In this paper, two novel and simple, target distortion level (TDL) and target data rate (TDR), Wavelet threshold based ECG compression algorithms are proposed for real-time applications. The issues on the use of objective error measures, such as percentage root mean square difference (PRD) and root mean square error (RMSE) as a quality measures, in quality controlled/guranteed algorithm are investigated with different sets of experiments. For the proposed TDL and TDR algorithm, data rate variability and reconstructed signal quality is evaluated under different ECG signal test conditions. Experimental results show that the TDR algorithm achieves the required compression data rate to meet the demands of wire/wireless link while the TDL algorithm does not. The compression performance is assessed in terms of number of iterations required to achieve convergence and accuracy, reconstructed signal quality and coding delay.

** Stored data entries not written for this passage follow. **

(* ===== verification/Channel.v ===== *)
(** * Channel: the receiving end of a [tokio::sync::broadcast] channel

    Every event bus of the program is a broadcast channel: the clipboard backends,
    the clipboard engine, discovery and notifications send to one, and tasks of the
    form [while let Ok(x) = rx.recv().await { … }] read from it.  The channel is the
    log of what was sent; a receiver is its position in the log.  As documented, a
    receiver that is more than the capacity behind is told [Lagged], which is an
    [Err], so that it ends such a loop. *)
From S2P Require Import Prelude.

Inductive Received (A : Type) := Value (a : A) | Lagged | Waiting.
Arguments Value {A} a.
Arguments Lagged {A}.
Arguments Waiting {A}.

(** What [recv] answers a receiver that has read [seen] of the [log]. *)
Definition recv_at {A} (capacity seen : nat) (log : list A) : Received A :=
  let backlog := drop seen log in
  if decide (capacity < length backlog)%nat then Lagged
  else match backlog with [] => Waiting | a :: _ => Value a end.

(** A task that reads: it has read [n] events, or its loop is over. *)
Inductive Task := Reading (seen : nat) | Ended.
#[global] Instance Task_eq_dec : EqDecision Task.
Proof. solve_decision. Defined.

Section WhileRecv.
Context {A St Out : Type} (capacity : nat) (log : St → list A) (body : A → St → list Out * St).

(** One round of [while let Ok(a) = rx.recv().await { body }] over the state [St],
    with what it puts out; a round in which nothing has arrived changes nothing. *)
Definition task_round (t : Task) (s : St) : list Out * (Task * St) :=
  match t with
  | Reading seen =>
    match recv_at capacity seen (log s) with
    | Value a => let '(out, s) := body a s in (out, (Reading (1 + seen), s))
    | Lagged => ([], (Ended, s))
    | Waiting => ([], (Reading seen, s))
    end
  | Ended => ([], (Ended, s))
  end.
Fixpoint task_rounds (n : nat) (t : Task) (s : St) : list Out * (Task * St) :=
  match n with
  | O => ([], (t, s))
  | S n =>
    let '(out, (t, s)) := task_round t s in
    let '(outs, ts) := task_rounds n t s in
    (out ++ outs, ts)
  end.
(** The body, over a list of events. *)
Fixpoint each (l : list A) (s : St) : list Out * St :=
  match l with
  | [] => ([], s)
  | a :: l => let '(out, s) := body a s in let '(outs, s) := each l s in (out ++ outs, s)
  end.

Lemma recv_at_value seen (l backlog : list A) a :
  drop seen l = a :: backlog → (length backlog < capacity)%nat → recv_at capacity seen l = Value a.
Proof. intros E Hl. unfold recv_at. rewrite E, decide_False by (cbn; lia). done. Qed.
Lemma recv_at_lagged seen (l : list A) : (capacity < length (drop seen l))%nat → recv_at capacity seen l = Lagged.
Proof. intros Hl. unfold recv_at. by rewrite decide_True. Qed.
Lemma recv_at_waiting (l : list A) : recv_at capacity (length l) l = Waiting.
Proof. unfold recv_at. rewrite drop_all. rewrite decide_False by (cbn; lia). done. Qed.

(** The task handles every event that waits, in order, when it is not behind by more
    than the capacity and its body sends nothing to the channel it reads. *)
Lemma task_catches_up seen s :
  (∀ a s, log (body a s).2 = log s) → (length (drop seen (log s)) ≤ capacity)%nat →
  task_rounds (length (drop seen (log s))) (Reading seen) s
  = let '(outs, s') := each (drop seen (log s)) s in (outs, (Reading (seen + length (drop seen (log s))), s')).
Proof.
  intros Hb. remember (drop seen (log s)) as backlog eqn:Eb. revert seen s Eb.
  induction backlog as [|a backlog IH]; intros seen s Eb Hl; cbn; [by rewrite Nat.add_0_r|].
  rewrite (recv_at_value seen (log s) backlog a); [|done|cbn in Hl; lia].
  specialize (Hb a s) as Hs. destruct (body a s) as [out s1]. cbn in Hs.
  rewrite (IH (S seen) s1); [|by rewrite Hs, <-Nat.add_1_r, <-drop_drop, <-Eb|cbn in Hl; lia].
  destruct (each backlog s1) as [outs s2]. by rewrite Nat.add_succ_r.
Qed.

(** A task that has ended does nothing, however often it is looked at. *)
Lemma task_ended n s : task_rounds n Ended s = ([], (Ended, s)).
Proof. induction n as [|n IH]; cbn; [done|]. by rewrite IH. Qed.
Lemma task_lags n seen s :
  (capacity < length (drop seen (log s)))%nat → task_rounds (1 + n) (Reading seen) s = ([], (Ended, s)).
Proof. intros Hl. cbn. by rewrite recv_at_lagged, task_ended. Qed.
End WhileRecv.

(** ** The shutdown signal of the discovery workers: [tokio::sync::watch] *)

(** The receiver's view of a [watch::channel(false)]: the value, whether it has
    changed since the receiver last looked, and whether the sender is gone. *)
Record Watch := { wt_value : bool; wt_changed : bool; wt_closed : bool }.
Definition watch_channel : Watch := {| wt_value := false; wt_changed := false; wt_closed := false |}.
Definition watch_send (v : bool) (w : Watch) : Watch := {| wt_value := v; wt_changed := true; wt_closed := wt_closed w |}.
Definition watch_drop (w : Watch) : Watch :=
  {| wt_value := wt_value w; wt_changed := wt_changed w; wt_closed := true |}.

(** The arm [_ = shutdown_rx.changed() => if *shutdown_rx.borrow() { break; }] of a
    worker's [select!]: [None] while it is not ready, otherwise whether the loop is
    left.  [changed] is ready with [Ok] for a new value and with [Err] when the sender
    is gone; the pattern takes both. *)
Definition shutdown_arm (w : Watch) : option (bool * Watch) :=
  if wt_changed w || wt_closed w
  then Some (wt_value w, {| wt_value := wt_value w; wt_changed := false; wt_closed := wt_closed w |})
  else None.
(** The arm, taken [n] times: how often the loop went on, and whether it was left. *)
Fixpoint shutdown_rounds (n : nat) (w : Watch) : nat * bool :=
  match n with
  | O => (O, false)
  | S n =>
    match shutdown_arm w with
    | None => (O, false)
    | Some (true, _) => (O, true)
    | Some (false, w) => let '(k, b) := shutdown_rounds n w in (S k, b)
    end
  end.

(** The signal of [shutdown] (a value, then the end of the sender) ends the worker at
    its first look, and before it the arm is silent; but a worker whose owner was
    dropped without [shutdown] finds the arm ready at every look and never leaves: it
    goes round as often as it is let. *)
Theorem shutdown_signal (n : nat) :
  shutdown_arm watch_channel = None
  ∧ shutdown_rounds (1 + n) (watch_drop (watch_send true watch_channel)) = (O, true)
  ∧ shutdown_rounds n (watch_drop watch_channel) = (n, false).
Proof.
  split_and!; [done|done|]. induction n as [|n IH]; [done|]. cbn. change (Build_Watch false false true) with (watch_drop watch_channel).
  by rewrite IH.
Qed.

The reconstructed signal quality is evaluated by correct diagnosis (CD) test through visual inspection. Three sets of ECG data from three different databases, the MIT-BIH Arrhythmia (mita) (F_s=360 Hz, 11 b/sample), the Creighton University Ventricular Tachyarrhythmia (cuvt) (F_s=250 Hz, 12 b/sample) and the MIT-BIH Supraventricular Arrhythmia (mitsva) (F_s=128 Hz, 10 b/sample), are used for this work. For each set of ECG data, the compression ratio (CR) range is defined. The CD value of 100% is achieved for CR ≤12, CR ≤ 8 and CR ≤ 4 for data from mita, cuvt and mitsva databases, respectively. The experimental results demonstrate that the proposed TDR algorithm is suitable for real-time applications.